Templates live under `profiles/targets/templates/`:
- `cmis-browser-anonymous.json`
- `cmis-browser-basic-auth-env.json`
- `cmis-browser-basic-auth-file.json`
## Credential References
Secrets should not be committed to the repository or preserved in guide-board
artifacts.
Supported credential reference forms:
```text
null
env:CMIS_TCK_USER,CMIS_TCK_PASSWORD
file:/absolute/path/to/cmis-tck-credentials.json
```
Environment variables are useful for local runs:
```sh
export CMIS_TCK_USER='alice'
export CMIS_TCK_PASSWORD='local-secret'
```
File credentials use JSON:
```json
{
"user": "alice",
"password": "local-secret"
}
```
The ConsoleRunner adapter writes a private session properties file only for the
duration of the run and retains `session.properties.redacted` as the artifact.

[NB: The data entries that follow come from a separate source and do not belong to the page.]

Lemma agent_ticks s ag n : sound s -> modern_agent ag -> ticks s (s <| ut_agent := ag |> <| ut_transactions := n |>).
Proof. intros [[] ] Ha. quietly. by constructor. Qed.

Lemma set_agent_ticks s ag : sound s -> modern_agent ag -> ticks s (s <| ut_agent := ag |>).
Proof. intros [[] ] Ha. quietly. by constructor. Qed.

Lemma transactions_ticks s n : sound s -> ticks s (s <| ut_transactions := n |>).
Proof. intros [[] ]. quietly. by constructor. Qed.

Lemma forget_modern a id : modern_agent a -> modern_agent (snd (stun_agent_forget_transaction a id)).
Proof. unfold stun_agent_forget_transaction. by case_match. Qed.

Lemma no_message_ticks s : sound s -> ticks s (s <| ut_current_binding_msg := None |>).
Proof. intros [[] ]. quietly. by constructor. Qed.

Lemma message_ticks s m p : sound s -> waiting STUN_CHANNELBIND m p -> ticks s (s <| ut_current_binding_msg := Some m |>).
Proof. intros [[] ] Hm. quietly. constructor; try done. intros m' [= <-]. by exists p. Qed.

Lemma no_binding_ticks s : sound s -> ticks s (s <| ut_current_binding := None |>).
Proof. intros [[] ]. quietly. by constructor. Qed.

Lemma binding_ticks s p n : sound s -> wf_sockaddr p -> n = 0x4000 + Z.of_nat (length (ut_channels s)) -> n < 0xffff ->
  ticks s (s <| ut_current_binding := Some (mkBinding p n false None) |>).
Proof. intros [[] ] Hp Hn Hlt. quietly. constructor; try done. intros b [= <-]. by split. Qed.

Lemma waiting_bindings_ticks s l : sound s -> Forall wf_sockaddr l -> ticks s (s <| ut_pending_bindings := l |>).
Proof. intros [[] ] Hl. quietly. destruct so_peers as (? & ? & ? & ?). by constructor. Qed.

Lemma base_ticks s s' : evolves s [] s' -> s' = s <| ut_base_socket := ut_base_socket s' |> -> ticks s s'.
Proof. intros He E. apply ticks_same; try (by rewrite E). done. Qed.

(** A request was sent, perhaps twice. *)
Lemma request_ticks s m meth p l reliable :
  sound s -> request_ok m meth p l -> wf_sockaddr p -> meth = STUN_CREATEPERMISSION \/ meth = STUN_CHANNELBIND ->
  ensures (_socket_send_wrapped s (ut_server_addr s) l (buffer m) reliable)
    (fun '(ret, s') => ticks s s' /\ s' = s <| ut_base_socket := ut_base_socket s' |> /\ base_is_reliable s' = base_is_reliable s).
Proof.
  intros. eapply ensures_mono; [by eapply request_sent|]. intros [ret s'] (? & ? & ?). split; [by apply base_ticks|done].
Qed.

(** ** Channel numbers *)

(** The bindings are numbered from 0x4000 on: the search finds the next
    number, whatever links it skips. *)
Lemma channel_search channels fuel i j :
  (forall k b, channels !! k = Some b -> cb_channel b = 0x4000 + Z.of_nat k) -> Z.of_nat (length channels) <= 0xbfff ->
  (j <= i <= length channels)%nat -> (1 <= j \/ i = 0)%nat ->
  ((length channels - i) * (length channels + 1) + (length channels - j) <= fuel)%nat ->
  channel_loop fuel channels (drop j channels) (0x4000 + Z.of_nat i) = Ok (0x4000 + Z.of_nat (length channels)).
Proof.
  intros Hn Hlen. revert i j. induction fuel as [|fuel IH]; intros i j Hij Hj Hf.
  - assert (j = length channels) as -> by lia. assert (i = length channels) as -> by lia. by rewrite drop_all.
  - destruct (channels !! j) as [b|] eqn:Eb.
    + rewrite (drop_S _ _ _ Eb). cbn [channel_loop]. rewrite (Hn _ _ Eb). apply lookup_lt_Some in Eb.
      destruct (Z.eqb_spec (0x4000 + Z.of_nat i) (0x4000 + Z.of_nat j)) as [E|E].
      * assert (i = j) as -> by lia. rewrite u16_small by lia. replace (0x4000 + Z.of_nat j + 1) with (0x4000 + Z.of_nat (S j)) by lia.
        change (tail channels) with (drop 1 channels). apply IH; [lia|by left|]. nia.
      * apply IH; [lia|lia|]. nia.
    + apply lookup_ge_None in Eb. rewrite drop_ge by done. assert (i = length channels) as -> by lia. done.
Qed.

Lemma channel_found s : sound s ->
  channel_loop (channel_fuel (ut_channels s)) (ut_channels s) (ut_channels s) 0x4000 =
  Ok (0x4000 + Z.of_nat (length (ut_channels s))).
Proof.
  intros Hs. apply (channel_search _ _ 0 0); [|by apply so_numbers|lia|by right|unfold channel_fuel; lia].
  intros k b Hb. by apply (so_channels _ Hs).
Qed.

(** The message of a waiting request after a refresh of its timer. *)
Lemma waiting_timer meth m p t : waiting meth m p -> timer_ok t -> waiting meth (mkTURNMessage (tmg_message m) t) p.
Proof. intros (Hp & _ & Hl) Ht. by split. Qed.

(** ** Pending permissions *)

Lemma delete_lookup {A} (l : list A) k i : delete k l !! i = l !! (if decide (i < k)%nat then i else S i).
Proof.
  revert k i. induction l as [|x l IH]; intros k i; [by destruct k|]. destruct k as [|k]; [done|].
  destruct i as [|i]; [done|]. cbn. rewrite IH. destruct (decide (i < k)%nat), (decide (S i < S k)%nat); try lia; done.
Qed.

Lemma elem_delete {A} (l : list A) k x : x ∈ delete k l -> exists i, i <> k /\ l !! i = Some x.
Proof.
  intros [i Hi]%list_elem_of_lookup. rewrite delete_lookup in Hi. eexists. split; [|exact Hi]. case_decide; lia.
Qed.

Lemma waiting_peer meth m p : waiting meth m p -> peer_of_request (tmg_message m) = Ok p.
Proof. intros (Hp & _ & l & Hm). eapply peer_of_request_names; [by apply Hm|done]. Qed.

Lemma pending_at s k m : sound s -> ut_pending_permissions s !! k = Some m ->
  exists p, waiting STUN_CREATEPERMISSION m p /\ p ∈ ut_sent_permissions s.
Proof. intros Hs Hk. apply (so_pending _ Hs). by eapply list_elem_of_lookup_2. Qed.

(** The answer, or the last timeout, of the request at [k]. *)
Definition settled s (k : nat) (p : NiceAddress) : UdpTurnPriv B :=
  (priv_remove_sent_permission_for_peer s p) <| ut_pending_permissions := delete k (ut_pending_permissions s) |>.

Lemma settled_sound s k m p : sound s -> ut_pending_permissions s !! k = Some m -> waiting STUN_CREATEPERMISSION m p -> sound (settled s k p).
Proof.
  intros Hs Hk Hw. pose proof (waiting_peer _ _ _ Hw) as Hpk. pose proof (so_pending _ Hs) as Hpend. pose proof (so_distinct _ Hs) as Hdist.
  destruct Hs as [[] ]. destruct so_peers as (? & Hsent & ? & ?). constructor; try done.
  - intros m' (i & Hne & Hi)%elem_delete. destruct (Hpend m') as (p' & Hw' & Hin); [by eapply list_elem_of_lookup_2|].
    exists p'. split; [done|]. cbn. apply peer_kept; [done|by apply Hw| |done]. intros ->. apply Hne. eapply Hdist; eauto using waiting_peer.
  - cbn. intros i j mi mj q Hi Hj Ei Ej. rewrite delete_lookup in Hi, Hj. pose proof (Hdist _ _ _ _ _ Hi Hj Ei Ej). repeat case_decide; lia.
  - cbn. split; [done|]. split; [by apply wf_peer_removed|done].
Qed.

Lemma settled_quiet s k p : quiet s (settled s k p).
Proof. by constructor. Qed.

Lemma settled_expired s k p q : expired_peer (settled s k p) q -> expired_peer s q.
Proof.
  intros (m & (i & _ & Hi)%elem_delete & ?). exists m. split; [by eapply list_elem_of_lookup_2|done].
Qed.

Lemma granted_sound s p : sound s -> wf_sockaddr p -> sound (priv_add_permission_for_peer s p).
Proof.
  intros [[] ] Hp. destruct so_peers as (? & ? & ? & ?). constructor; try done. cbn. split; [|done].
  apply Forall_app. by split; [|constructor].
Qed.

Lemma refreshed_ticks s k m p t : sound s -> ut_pending_permissions s !! k = Some m -> waiting STUN_CREATEPERMISSION m p ->
  timer_ok t -> ~ running (ut_now s) (tmg_timer m) ->
  ticks s (s <| ut_pending_permissions := <[k := mkTURNMessage (tmg_message m) t]> (ut_pending_permissions s) |>).
Proof.
  intros Hs Hk Hw Ht Hrun. set (s' := s <| ut_pending_permissions := _ |>).
  assert (Hback : forall i n, ut_pending_permissions s' !! i = Some n ->
    exists n', ut_pending_permissions s !! i = Some n' /\ tmg_message n' = tmg_message n /\ (n = n' \/ i = k)).
  { intros i n Hi. cbn in Hi. apply list_lookup_insert_Some in Hi as [(-> & <- & _)|[Hne Hi]]; [exists m|exists n]; eauto. }
  assert (Hs' : sound s').
  { pose proof (so_pending _ Hs) as Hpend. pose proof (so_distinct _ Hs) as Hdist. destruct Hs as [[] ]. constructor; try done.
    - intros n Hn. apply list_elem_of_lookup in Hn as [i Hi]. destruct (Hback i n Hi) as (n' & Hi' & _ & [->| ->]).
      + apply Hpend. by eapply list_elem_of_lookup_2.
      + cbn in Hi. rewrite list_lookup_insert_eq in Hi by (by eapply lookup_lt_Some). injection Hi as <-.
        destruct (Hpend m) as (q & Hq & ?); [by eapply list_elem_of_lookup_2|]. exists q. by split; [apply waiting_timer|].
    - intros i j mi mj q Hi Hj. destruct (Hback _ _ Hi) as (? & Hi' & <- & _). destruct (Hback _ _ Hj) as (? & Hj' & <- & _). by apply Hdist. }
  constructor; try done; [by apply quiet_evolves; [|by constructor]| |by left].
  intros q (n & Hn & Hq & Hr). apply list_elem_of_lookup in Hn as [i Hi]. destruct (Hback i n Hi) as (n' & Hi' & Em & [->| ->]).
  - exists n'. split; [by eapply list_elem_of_lookup_2|done].
  - rewrite Hk in Hi'. injection Hi' as <-. exists m. split; [by eapply list_elem_of_lookup_2|]. split; [congruence|done].
Qed.
(* ===== verification/TurnOps.v ===== *)
(** * The TURN socket implements the relay: operations

    Sending, the timer callbacks and the messages of the server, as steps of
    the abstract relay of TurnSound. *)
From stdpp Require Import gmap sorting.
From S2P Require Import Prelude CMem StunTypes StunMessage StunWire StunAppend StunAccess StunCrc32 StunAgent StunIntegrity StunAgentSpec StunTimer StunIce StunTurn Address Candidate IceTypes IceEnv CheckTick IoMessage NiceSock TurnTcp TurnSocket TurnEvents TurnWire TurnSound TurnTick.
Local Open Scope Z_scope.

(** The largest payload. *)
Definition MAX_PAYLOAD : Z := 65000.

(** ** Send indications *)

Lemma finish_indication {CL : CryptoLib} a m id attrs k :
  modern_agent a -> building m (type_bytes STUN_INDICATION STUN_IND_SEND) id attrs ->
  spec_find STUN_ATTRIBUTE_REALM attrs = None ->
  ensures (stun_agent_finish_message a m k) (fun '(l, a', m') => l = 20 + zlen (enc_all attrs) /\ a' = a /\ buffer m' = buffer m /\
    stun_message_get_class m' = Ok STUN_INDICATION).
Proof.
  intros Ha Hb Hr. pose proof (bd_ok _ _ _ _ Hb) as [[rest Hrep] _ _].
  pose proof (repr_class m _ id attrs rest _ _ Hrep eq_refl) as [Hc _]. change (class_of_type _) with STUN_INDICATION in Hc.
  pose proof (repr_length Hrep) as Hl. unfold stun_agent_finish_message, remember_transaction. rewrite Hc. cbn [mbind res_bind].
  rewrite bool_decide_eq_false_2 by done.
  pose proof (modern_flags a Ha) as [Hf1 Hf2]. destruct Ha as [Hi Hsw]. rewrite Hi. cbn [compatibility turn_info].
  rewrite bool_decide_eq_false_2 by done. cbn [mbind res_bind andb]. change (Z.of_nat 0 =? STUN_AGENT_MAX_SAVED_IDS) with false. cbv iota.
  rewrite (bd_key _ _ _ _ Hb).
  assert (Hint : forall kv, add_integrity a m kv = Ok (true, m) \/ exists f, add_integrity a m kv = Fault f).
  { intros kv. unfold add_integrity. rewrite (bd_plain _ _ _ _ Hb). unfold agent_flag. rewrite Hi.
    change (flag _ _) with true. cbv iota. pose proof (find_cases _ _ _ _ _ STUN_ATTRIBUTE_REALM Hrep) as Hfr.
    rewrite (building_swap _ _ _ _ _ Hb), Hr in Hfr. rewrite Hfr. cbn [mbind res_bind].
    destruct (stun_message_find m STUN_ATTRIBUTE_USERNAME) as [u|f]; [left; by destruct u|right; by exists f]. }
  eapply (ensures_bind _ _ (fun r => r = (true, m))).
  { destruct k as [kv|]; [|by apply ensures_ret]. destruct (Hint kv) as [->|[f ->]]; [by apply ensures_ret|apply ensures_fault]. }
  intros ? ->. cbn [negb]. unfold add_fingerprint. rewrite Hf1, Hf2. cbn [andb negb mbind res_bind].
  eapply ensures_bind; [apply ensures_eq|]. intros l El. apply ensures_ret. split; [|done].
  unfold stun_message_length in *. cbn in El, Hl. congruence.
Qed.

Validate target profiles through guide-board before running:
```sh
cd ../guide-board
PYTHONPATH=src python3 -m guide_board \
profile validate-target \
../open-cmis-tck/profiles/targets/kontextual-cmis-compat.json
```
## Assessment Runtime Fields
Repository selection and harness execution settings live in the assessment
profile because they are run policy, not target identity:
```json
{
"runtime_policy": {
"offline": false,
"timeout_seconds": 300,
"opencmis_tck": {
"repository_id": "compat-tck",
"requires_java_maven": true,
"command": [
"python3",
"{extension_path}/adapters/opencmis_console_adapter.py",
"--browser-url",
"{browser_url}",
"--repository-id",
"{repository_id}",
"--check-group",
"{check_group}",
"--artifact-dir",
"{artifact_dir}",
"--run-dir",
"{run_dir}",
"--extension-path",
"{extension_path}",
"--credentials-ref",
"{credentials_ref}",
"--target-profile-dir",
"{target_profile_dir}",
"--timeout-seconds",
"{timeout_seconds}"
]
}
}
}
```
`repository_id` is optional for preflight. If omitted, preflight selects the
first repository from the Browser Binding service document. A real TCK command
usually needs it.
`command` is optional. When absent, the wrapper reports
`tck_invocation_not_configured` as a structured, expected bootstrap blocker.
## Diagnostics
Use the extension helper from tests or local scripts:
```python
from open_cmis_tck.profile import validate_cmis_profile_config
diagnostics = validate_cmis_profile_config(target_profile, assessment_profile)
```
The result contains `status`, `diagnostics`, and the interpreted `cmis_config`.
Diagnostics are intentionally actionable: they point to the field that should be
changed and explain what the extension expects.